*** Opening GIVEN RECORDS ***

(* ===== verification/ResultDecoder.v ===== *)
(** Columns to PHP values (src/Database/ResultDecoder.c), with the getters and iterators of the
    driver it uses (value.cpp, collection_iterator.cpp, map_iterator.cpp,
    user_type_field_iterator.cpp).

    A value of the driver is a window on the response ([Decoder]); its type is the type that is
    passed along with it.  The iterators stop without an error when an element cannot be decoded.  A
    string, an integer, a boolean or a double that is short makes [php_scylladb_value] destroy the
    caller's variable, which it has not written: where that variable is not initialised, as in the
    loops over elements and columns, the behaviour is undefined.  The exceptions that adding to a set or a map throws do not stop the decoding: they are collected. *)
From S2P Require Import Prelude InetUtil Serialization DriverErrors NumberParser UtHash Types Values Collections Decoder DataTypes.
#[local] Open Scope Z_scope.

Inductive outcome (A : Type) :=
| Success (a : A) (pending : list exception)
| Failure (rc : CassError)
| Destroyed (rc : CassError)   (* a failure that destroyed the caller's variable without having written it *)
| Crash.
Arguments Success {A}. Arguments Failure {A}. Arguments Destroyed {A}. Arguments Crash {A}.

Definition outcome_bind {A B} (m : outcome A) (f : A -> outcome B) : outcome B :=
  match m with
  | Success a p => match f a with Success b q => Success b (p ++ q) | Failure rc => Failure rc | Destroyed rc => Destroyed rc | Crash => Crash end
  | Failure rc => Failure rc
  | Destroyed rc => Destroyed rc
  | Crash => Crash
  end.
Notation "x <== m ; k" := (outcome_bind m (fun x => k)) (at level 100, m at level 200, k at level 200, right associativity).

(** A failure in front of the first write to [out], which [zval_ptr_dtor (out)] then destroys. *)
Definition before_writing {A} (m : outcome A) : outcome A := match m with Failure rc => Destroyed rc | m => m end.

(** A value that is read into a variable that is not initialised: destroying it is undefined. *)
Definition into_uninitialised {A} (m : outcome A) : outcome A := match m with Destroyed _ => Crash | m => m end.

(** ** Getters *)

(** [as_float], [as_double] (the bits) and [as_string_ref] *)
Definition as_float : dec Z := as_uint32.
Definition as_double : dec Z := fun d => match as_int64 d with Ok v d' => Ok (wrapU 64 v) d' | Failed => Failed | Thrown => Thrown | Fault => Fault end.
Definition as_string_ref : dec bytes := fun d => peek (remaining d) d.

(** [cass_value_get_*] of a value that is not null and of the type: [err] when the data is short. *)
Definition cass_value_get {A} (m : dec A) (err : CassError) (value : Value) : outcome A :=
  match m (value_decoder value) with Ok a _ => Success a [] | Failed => Failure err | Thrown | Fault => Crash end.

Definition cass_value_get_int8 := cass_value_get as_int8 CASS_ERROR_LIB_NOT_ENOUGH_DATA.
Definition cass_value_get_int16 := cass_value_get as_int16 CASS_ERROR_LIB_NOT_ENOUGH_DATA.
Definition cass_value_get_int32 := cass_value_get as_int32 CASS_ERROR_LIB_NOT_ENOUGH_DATA.
Definition cass_value_get_uint32 := cass_value_get as_uint32 CASS_ERROR_LIB_NOT_ENOUGH_DATA.
Definition cass_value_get_int64 := cass_value_get as_int64 CASS_ERROR_LIB_NOT_ENOUGH_DATA.
Definition cass_value_get_float := cass_value_get as_float CASS_ERROR_LIB_NOT_ENOUGH_DATA.
Definition cass_value_get_double := cass_value_get as_double CASS_ERROR_LIB_NOT_ENOUGH_DATA.
Definition cass_value_get_bool := cass_value_get as_bool CASS_ERROR_LIB_NOT_ENOUGH_DATA.
Definition cass_value_get_uuid := cass_value_get as_uuid CASS_ERROR_LIB_NOT_ENOUGH_DATA.
Definition cass_value_get_inet (value : Value) := cass_value_get (as_inet (remaining (value_decoder value))) CASS_ERROR_LIB_INVALID_DATA value.
Definition cass_value_get_bytes := cass_value_get as_string_ref CASS_ERROR_LIB_NOT_ENOUGH_DATA.
Definition cass_value_get_duration := cass_value_get as_duration CASS_ERROR_LIB_NOT_ENOUGH_DATA.
Definition cass_value_get_decimal := cass_value_get as_decimal CASS_ERROR_LIB_NOT_ENOUGH_DATA.

(** ** Iterators *)

(** [CollectionIterator] over [n] elements of type [t], and what is done with each. *)
Fixpoint each_value {A} (f : A -> Value -> outcome A) (t : CassDataType) (n : nat) (a : A) (d : decoder) : outcome A :=
  match n with
  | O => Success a []
  | S n' =>
      match decode_value (data_type_view t) d with
      | Ok v d' => match data_type v with None => Success a [] | Some _ => a' <== f a v; each_value f t n' a' d' end
      | _ => Crash
      end
  end.

(** [MapIterator] *)
Fixpoint each_pair {A} (f : A -> Value -> Value -> outcome A) (kt vt : CassDataType) (n : nat) (a : A) (d : decoder) : outcome A :=
  match n with
  | O => Success a []
  | S n' =>
      match decode_value (data_type_view kt) d with
      | Ok k d1 =>
          match data_type k with
          | None => Success a []
          | Some _ =>
              match decode_value (data_type_view vt) d1 with
              | Ok v d2 => match data_type v with None => Success a [] | Some _ => a' <== f a k v; each_pair f kt vt n' a' d2 end
              | _ => Crash
              end
          end
      | _ => Crash
      end
  end.

(** [TupleIterator] and [UserTypeFieldIterator]; what is done with each component that is not null. *)
Fixpoint each_component {A T} (f : A -> Z -> T -> Value -> outcome A) (type : T -> CassDataType) (index : Z) (types : list T) (a : A) (d : decoder) : outcome A :=
  match types with
  | [] => Success a []
  | t :: types' =>
      match decode_value (data_type_view (type t)) d with
      | Ok v d' =>
          match data_type v with
          | None => Success a []
          | Some _ => a' <== (if value_is_null v then Success a [] else f a index t v); each_component f type (index + 1) types' a' d'
          end
      | _ => Crash
      end
  end.

(** [zend_hash_update] under a name *)
Definition put_field (name : bytes) (v : zval) (l : list (bytes * zval)) : list (bytes * zval) :=
  if existsb (fun f => bool_decide (fst f = name)) l
  then map (fun f => if bool_decide (fst f = name) then (name, v) else f) l
  else l ++ [(name, v)].

(** What adding an element throws stays pending. *)
Definition of_reply {A} (r : reply bool * A) : outcome A := Success (snd r) (match thrown (fst r) with Some e => [e] | None => [] end).

(** ** Values *)

Section decoder.
Context {G : Gmp} (zend_hash : bytes -> Z) (depth : nat) (have_custom_type : bool).


Definition php_scylladb_scalar_value (type : Z) (value : Value) : outcome zval :=
  let returns {A} (m : outcome A) (f : A -> zval) := (a <== m; Success (f a) []) in
  let writes {A} (m : outcome A) (f : A -> zval) := (a <== before_writing m; Success (f a) []) in
  if (type =? CASS_VALUE_TYPE_ASCII) || (type =? CASS_VALUE_TYPE_TEXT) || (type =? CASS_VALUE_TYPE_VARCHAR) then writes (cass_value_get_bytes value) ZString
  else if type =? CASS_VALUE_TYPE_INT then writes (cass_value_get_int32 value) ZLong
  else if (type =? CASS_VALUE_TYPE_COUNTER) || (type =? CASS_VALUE_TYPE_BIGINT) then returns (cass_value_get_int64 value) (fun v => ZScalar (Bigint v))
  else if type =? CASS_VALUE_TYPE_SMALL_INT then returns (cass_value_get_int16 value) (fun v => ZScalar (Smallint v))
  else if type =? CASS_VALUE_TYPE_TINY_INT then returns (cass_value_get_int8 value) (fun v => ZScalar (Tinyint v))
  else if type =? CASS_VALUE_TYPE_TIMESTAMP then returns (cass_value_get_int64 value) (fun v => ZScalar (Timestamp v))
  else if type =? CASS_VALUE_TYPE_DATE then returns (cass_value_get_uint32 value) (fun v => ZScalar (Date v))
  else if type =? CASS_VALUE_TYPE_TIME then returns (cass_value_get_int64 value) (fun v => ZScalar (Time v))
  else if type =? CASS_VALUE_TYPE_BLOB then returns (cass_value_get_bytes value) (fun b => ZScalar (Blob b))
  else if type =? CASS_VALUE_TYPE_VARINT then returns (cass_value_get_bytes value) (fun b => ZScalar (Varint (import_twos_complement b)))
  else if type =? CASS_VALUE_TYPE_UUID then returns (cass_value_get_uuid value) (fun u => ZScalar (Uuid u))
  else if type =? CASS_VALUE_TYPE_TIMEUUID then returns (cass_value_get_uuid value) (fun u => ZScalar (Timeuuid u))
  else if type =? CASS_VALUE_TYPE_BOOLEAN then writes (cass_value_get_bool value) (fun b : bool => if b then ZTrue else ZFalse)
  else if type =? CASS_VALUE_TYPE_INET then returns (cass_value_get_inet value) (fun a => ZScalar (Inet a))
  else if type =? CASS_VALUE_TYPE_DECIMAL then returns (cass_value_get_decimal value) (fun p => ZScalar (Decimal (import_twos_complement (fst p)) (snd p)))
  else if type =? CASS_VALUE_TYPE_DURATION then returns (cass_value_get_duration value) (fun d => ZScalar (Duration d))
  else if type =? CASS_VALUE_TYPE_DOUBLE then writes (cass_value_get_double value) ZDouble
  else if type =? CASS_VALUE_TYPE_FLOAT then returns (cass_value_get_float value) (fun b => ZScalar (Float b))
  else Success ZNull [].

(** The containers, given how their elements are decoded. *)
Section containers.
Context (php_scylladb_value : CassDataType -> Value -> outcome zval).

Definition list_value (type : php_scylladb_type) (sub : CassDataType) (value : Value) : outcome zval :=
  match type with
  | TCollection vt =>
      c <== each_value (fun c v => z <== into_uninitialised (php_scylladb_value sub v); Success (php_scylladb_collection_add z c) []) sub (Z.to_nat (count value))
              (new_collection vt) (value_decoder value);
      Success (ZCollection type (map snd (collection_values c))) []
  | _ => Crash
  end.

Definition map_value (type : php_scylladb_type) (kt vt : CassDataType) (value : Value) : outcome zval :=
  match type with
  | TMap tk tv =>
      m <== each_pair (fun m k v => zk <== into_uninitialised (php_scylladb_value kt k); zv <== into_uninitialised (php_scylladb_value vt v); of_reply (php_scylladb_map_set zend_hash depth m zk zv))
              kt vt (Z.to_nat (count value)) (new_map tk tv) (value_decoder value);
      Success (ZMap type (map_entries m)) []
  | _ => Crash
  end.

Definition set_value (type : php_scylladb_type) (sub : CassDataType) (value : Value) : outcome zval :=
  match type with
  | TSet vt =>
      s <== each_value (fun s v => z <== into_uninitialised (php_scylladb_value sub v); of_reply (php_scylladb_set_add zend_hash depth s z)) sub (Z.to_nat (count value))
              (new_set vt) (value_decoder value);
      Success (ZSet type (set_entries s)) []
  | _ => Crash
  end.

Definition tuple_value (type : php_scylladb_type) (types : list CassDataType) (value : Value) : outcome zval :=
  l <== each_component (fun l i t v => z <== into_uninitialised (php_scylladb_value t v); Success (l ++ [(i, z)]) []) id 0 types [] (value_decoder value);
  Success (ZTuple type l) [].

Definition user_type_value (type : php_scylladb_type) (types : list (bytes * CassDataType)) (value : Value) : outcome zval :=
  l <== each_component (fun l _ f v => z <== into_uninitialised (php_scylladb_value (snd f) v); Success (put_field (fst f) z l) []) snd 0 types [] (value_decoder value);
  Success (ZUserTypeValue type l) [].
End containers.

Fixpoint php_scylladb_value (t : CassDataType) (value : Value) {struct t} : outcome zval :=
  if value_is_null value then Success ZNull []
  else
    match t with
    | DSimple type => php_scylladb_scalar_value type value
    | DCustom _ => Success ZNull []
    | DComposite vt types =>
        match php_scylladb_type_from_data_type have_custom_type t with
        | None => Crash
        | Some type =>
            if vt =? CASS_VALUE_TYPE_LIST then match types with sub :: _ => list_value php_scylladb_value type sub value | [] => Crash end
            else if vt =? CASS_VALUE_TYPE_MAP then match types with kt :: vt :: _ => map_value php_scylladb_value type kt vt value | _ => Crash end
            else if vt =? CASS_VALUE_TYPE_SET then match types with sub :: _ => set_value php_scylladb_value type sub value | [] => Crash end
            else tuple_value php_scylladb_value type types value
        end
    | DUser _ _ types =>
        match php_scylladb_type_from_data_type have_custom_type t with
        | None => Crash
        | Some type => user_type_value php_scylladb_value type types value
        end
    end.
End decoder.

*** Closing GIVEN RECORDS ***

▸ ACTIVITY:
From the entries, report each line that includes the word "name".

▸ SOLUTION BELOW:
(** [zend_hash_update] under a name *)
Definition put_field (name : bytes) (v : zval) (l : list (bytes * zval)) : list (bytes * zval) :=
  if existsb (fun f => bool_decide (fst f = name)) l
  then map (fun f => if bool_decide (fst f = name) then (name, v) else f) l
  else l ++ [(name, v)].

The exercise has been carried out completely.